BEGIN INFORMATION
Definition wifi_manager_connect (ifname ssid password security : cstring) : sys Z :=
  if empty ifname || empty ssid then mret (-1) else
  do_call (Mkdir "/etc/wpa_supplicant");;
  ok ← can_create (wpa_path ifname);
  if negb ok then mret (-1) else
  do_call (WriteFile (wpa_path ifname) (wpa_text ssid password security));;
  kill_pid_file (wpa_pid ifname);;
  safe_system (snprintf 1024 "wpa_supplicant -B -i %s -c %s -P %s -D nl80211,wext >/dev/null 2>&1"
                 [FS ifname; FS (wpa_path ifname); FS (wpa_pid ifname)]);;
  safe_system (snprintf 1024
    (dq "udhcpc -i %s -p /var/run/udhcpc_%s.pid -s /usr/local/bin/fluxwan_wan_dhcp.sh -b -V `TP-Link` -x hostname:Archer_C6 >/dev/null 2>&1")
    [FS ifname; FS ifname]);;
  mret 0.

Definition wifi_manager_disconnect (ifname : cstring) : sys Z :=
  if empty ifname then mret (-1) else
  kill_pid_file (wpa_pid ifname);;
  kill_pid_file (udhcpc_pid ifname);;
  safe_system (snprintf 256 "ip link set %s down 2>/dev/null" [FS ifname]);;
  mret 0.

Definition link_line (s : wifi_link_status_t) (line : cstring) : wifi_link_status_t :=
  let p := skip_spaces line in
  let '(WifiLinkStatus con ssid bssid dbm pct ch rate) := s in
  if has_prefix "Connected to " p then WifiLinkStatus true ssid (default bssid (scan_word 17 (drop 13 p))) dbm pct ch rate
  else if has_prefix "SSID: " p then WifiLinkStatus con (safe_str_copy (strip_eol (drop 6 p)) 64) bssid dbm pct ch rate
  else if has_prefix "signal: " p then
    match scan_float (drop 8 p) with
    | Some x => WifiLinkStatus con ssid bssid (float_trunc x) (dbm_to_pct (float_trunc x)) ch rate
    | None => s
    end
  else if has_prefix "tx bitrate: " p then
    match scan_float (drop 12 p) with Some x => WifiLinkStatus con ssid bssid dbm pct ch (u32 (float_trunc x)) | None => s end
  else s.
Definition link_text (f : list Z) : wifi_link_status_t :=
  fold_left link_line (fgets_lines 256 f) (WifiLinkStatus false [] [] (-90) 0 0 0).
(* ===== verification/Firewall.v ===== *)
(** * Firewall rules

    Policy routes, queueing, rate limits, steering, inspection, address lists and the shield of the
    uplinks ([net_apply.c]).  The code configures the kernel by shell commands; each function is the
    list of its commands in order, and the rules that the theorems are about are data that is rendered
    to the text of the command. *)

From Stdlib Require Import Lqa Qfield.
From S2P Require Import Prelude Fluxwan Ipv4 CLib Json JsonText ProxyUri System Floats Samples.
Open Scope Z_scope.

(** ** Commands *)

Fixpoint run_all (cmds : list cstring) : sys unit :=
  match cmds with
  | [] => mret tt
  | c :: cmds => safe_system c;; run_all cmds
  end.

(** A command of iptables whose failure is ignored; the same with the legacy tool as a second try; and a
    rule that is added unless it is there. *)
Definition ipt (args : cstring) : cstring := sprintf "iptables %s 2>/dev/null || true" [FS args].
Definition ipt_both (args : cstring) : cstring :=
  sprintf "iptables %s 2>/dev/null || iptables-legacy %s 2>/dev/null || true" [FS args; FS args].
Definition ipt_once (table rule : cstring) : cstring :=
  sprintf "iptables %s-C %s 2>/dev/null || iptables %s-A %s 2>/dev/null || true" [FS table; FS rule; FS table; FS rule].

Definition wan_mark (i : Z) : Z := u32 (256 + i + 1).
Definition lan_or_eth0 (config : fluxwan_config_t) : cstring :=
  if empty (lan_name (c_lan config)) then bytes_of_string "eth0" else lan_name (c_lan config).
Definition or_default (v d : Z) : Z := if 0 <? v then v else d.
Definition carries (w : wan_config_t) : bool := w_enabled w && negb (bool_decide (w_state w = WAN_STATE_DOWN)).
(** Enabled, not down and with a weight: the uplink takes new flows. *)
Definition active (w : wan_config_t) : bool := carries w && (0 <? w_dynamic_weight w).

(** ** Policy routes *)

Definition group_rule (config : fluxwan_config_t) (p : Z) (pr : policy_route_t) : list cstring :=
  match list_find (fun g => g_id g = pr_target_group_id pr /\ g_wan_member_indices g <> []) (c_groups config) with
  | Some (_, g) =>
      match g_wan_member_indices g with
      | first :: _ =>
          match c_wans config !! Z.to_nat first with
          | Some w =>
              [snprintf 512 "ip rule del from %s lookup %u 2>/dev/null || true; ip rule add from %s lookup %u priority %u 2>/dev/null || true"
                 [FS (pr_subnet_str pr); FN (w_table_id w); FS (pr_subnet_str pr); FN (w_table_id w); FN (u32 (500 + p))]]
          | None => []
          end
      | [] => []
      end
  | None => []
  end.
Definition policy_route_cmds (config : fluxwan_config_t) (p : Z) (pr : policy_route_t) : list cstring :=
  if pr_enabled pr && negb (empty (pr_gateway_ip_str pr)) then
    snprintf 512 "ip addr add %s/%u dev %s 2>/dev/null || true"
      [FS (pr_gateway_ip_str pr); FN (or_default (pr_prefix_len pr) 24); FS (lan_name (c_lan config))]
    :: group_rule config p pr
  else [].
Definition net_apply_policy_routes (config : fluxwan_config_t) : list cstring :=
  concat (imap (fun p pr => policy_route_cmds config (Z.of_nat p) pr) (lan_policy_routes (c_lan config))).

(** ** Queues and limits *)

Definition qdisc_del (dev : cstring) : cstring := snprintf 256 "tc qdisc del dev %s root 2>/dev/null || true" [FS dev].
Definition cake_cmd (dev : cstring) (mbps : Z) (diffserv : bool) (tail : cstring) : cstring :=
  let d := if diffserv then bytes_of_string "diffserv4" else bytes_of_string "besteffort" in
  if 0 <? mbps
  then snprintf 512 "tc qdisc replace dev %s root cake bandwidth %ubit %s %s 2>/dev/null || true" [FS dev; FN (u64 (mbps * 1000000)); FS d; FS tail]
  else snprintf 512 "tc qdisc replace dev %s root cake %s %s 2>/dev/null || true" [FS dev; FS d; FS tail].
Definition fq_codel_cmd (dev : cstring) : cstring :=
  snprintf 512 "tc qdisc replace dev %s root fq_codel limit 1024 target 5ms interval 100ms 2>/dev/null || true" [FS dev].
(** The rate of an uplink: its own, or an equal part of the total. *)
Definition up_rate (config : fluxwan_config_t) (w : wan_config_t) : Z :=
  or_default (w_bandwidth_up_mbps w)
    (qos_bandwidth_up_mbps (lan_qos (c_lan config)) / or_default (Z.of_nat (length (c_wans config))) 1).
Definition net_apply_qos (config : fluxwan_config_t) : list cstring :=
  let qos := lan_qos (c_lan config) in
  let lan := lan_or_eth0 config in
  if negb (qos_enabled qos) then qdisc_del lan :: (qdisc_del ∘ w_name <$> c_wans config)
  else if str_eq (qos_algorithm qos) "cake" then
    cake_cmd lan (qos_bandwidth_down_mbps qos) (qos_diffserv4 qos) "nonat dual-dsthost"
    :: ((fun w => cake_cmd (w_name w) (up_rate config w) (qos_diffserv4 qos) "nat dual-srchost") <$> List.filter carries (c_wans config))
  else fq_codel_cmd lan :: (fq_codel_cmd ∘ w_name <$> List.filter carries (c_wans config)).

Definition limit_cmds (i : Z) (rl : rate_limit_t) : list cstring :=
  if negb (rl_enabled rl) || empty (rl_ip_str rl) then [] else
  (if 0 <? rl_max_down_mbps rl then
     [snprintf 512 "iptables -A FLUXWAN_RATELIMIT -d %s -m hashlimit --hashlimit-above %ukb/s --hashlimit-mode dstip --hashlimit-name rl_d_%u -j DROP 2>/dev/null || true"
        [FS (rl_ip_str rl); FN (u32 (rl_max_down_mbps rl * 1024)); FN i]] else [])
  ++ (if 0 <? rl_max_up_mbps rl then
     [snprintf 512 "iptables -A FLUXWAN_RATELIMIT -s %s -m hashlimit --hashlimit-above %ukb/s --hashlimit-mode srcip --hashlimit-name rl_u_%u -j DROP 2>/dev/null || true"
        [FS (rl_ip_str rl); FN (u32 (rl_max_up_mbps rl * 1024)); FN i]] else []).
Definition net_apply_rate_limits (config : fluxwan_config_t) : list cstring :=
  [ipt "-F FLUXWAN_RATELIMIT"; ipt "-N FLUXWAN_RATELIMIT"; ipt "-D FORWARD -j FLUXWAN_RATELIMIT"; ipt "-I FORWARD 1 -j FLUXWAN_RATELIMIT"]
  ++ concat (imap (fun i rl => limit_cmds (Z.of_nat i) rl) (lan_rate_limits (c_lan config))).

(** ** Application steering *)

(** The index of the uplink that is named, or else of the healthy one with the least metric. *)
Fixpoint best_wan (primary : Z) (metric : wan_config_t -> Z) (i best least : Z) (wans : list wan_config_t) : Z :=
  match wans with
  | [] => best
  | w :: wans =>
      if (0 <? primary) && (w_id w =? primary) then i
      else if w_enabled w && bool_decide (w_state w = WAN_STATE_HEALTHY) && (metric w <? least)
      then best_wan primary metric (i + 1) i (metric w) wans
      else best_wan primary metric (i + 1) best least wans
  end.
Definition rtt (w : wan_config_t) : Z := m_rtt_ms (w_metrics w).
Definition jitter (w : wan_config_t) : Z := m_jitter_ms (w_metrics w).
Definition gaming_wan (config : fluxwan_config_t) : Z :=
  best_wan (as_primary_gaming_wan_id (c_app_steering config)) rtt 0 0 999999 (c_wans config).
Definition voip_wan (config : fluxwan_config_t) : Z :=
  best_wan (as_primary_voip_wan_id (c_app_steering config)) jitter 0 0 999999 (c_wans config).

Definition steer_cmd (lan ports : cstring) (mark : Z) : cstring :=
  snprintf 512 "iptables -t mangle -A FLUXWAN_STEER -i %s -p udp %s -j MARK --set-mark 0x%x 2>/dev/null || true" [FS lan; FS ports; FN mark].
Definition net_apply_app_steering (config : fluxwan_config_t) : list cstring :=
  let lan := lan_or_eth0 config in
  let steer on wan ports :=
    if on && negb (bool_decide (c_wans config = [])) then (fun p => steer_cmd lan p (wan_mark wan)) <$> ports else [] in
  [ipt "-t mangle -F FLUXWAN_STEER"; ipt "-t mangle -N FLUXWAN_STEER"; ipt "-t mangle -D PREROUTING -j FLUXWAN_STEER";
   ipt "-t mangle -I PREROUTING 2 -j FLUXWAN_STEER"]
  ++ steer (as_gaming_steering_enabled (c_app_steering config)) (gaming_wan config)
       [bytes_of_string "-m multiport --dports 3074,3478,3479,3480,27015,27020,27031,27036"; bytes_of_string "--dport 27000:27050";
        bytes_of_string "--dport 5000:5500"]
  ++ steer (as_voip_steering_enabled (c_app_steering config)) (voip_wan config)
       [bytes_of_string "-m multiport --dports 5060,5061"; bytes_of_string "--dport 10000:20000"].

(** ** Names and inspection *)

Definition net_apply_dns_features (config : fluxwan_config_t) : list cstring :=
  [ipt "-t nat -F FLUXWAN_DNS"; ipt "-t nat -N FLUXWAN_DNS"; ipt "-t nat -D PREROUTING -j FLUXWAN_DNS"; ipt "-t nat -I PREROUTING 1 -j FLUXWAN_DNS";
   snprintf 512
     "iptables -t nat -A FLUXWAN_DNS -i %s -p udp --dport 53 -j REDIRECT --to-ports 53 2>/dev/null || true; iptables -t nat -A FLUXWAN_DNS -i %s -p tcp --dport 53 -j REDIRECT --to-ports 53 2>/dev/null || true"
     [FS (lan_or_eth0 config); FS (lan_or_eth0 config)]].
END INFORMATION
> **PROBLEM DETAILS**:
Reproduce the lines above, beginning at the line with "let qos := lan_qos (c_lan config) in" and stopping after the line with "w => cake_cmd", exactly as they are.

> **SOLUTION FOR THIS EXERCISE**:
  let qos := lan_qos (c_lan config) in
  let lan := lan_or_eth0 config in
  if negb (qos_enabled qos) then qdisc_del lan :: (qdisc_del ∘ w_name <$> c_wans config)
  else if str_eq (qos_algorithm qos) "cake" then
    cake_cmd lan (qos_bandwidth_down_mbps qos) (qos_diffserv4 qos) "nonat dual-dsthost"
    :: ((fun w => cake_cmd (w_name w) (up_rate config w) (qos_diffserv4 qos) "nat dual-srchost") <$> List.filter carries (c_wans config))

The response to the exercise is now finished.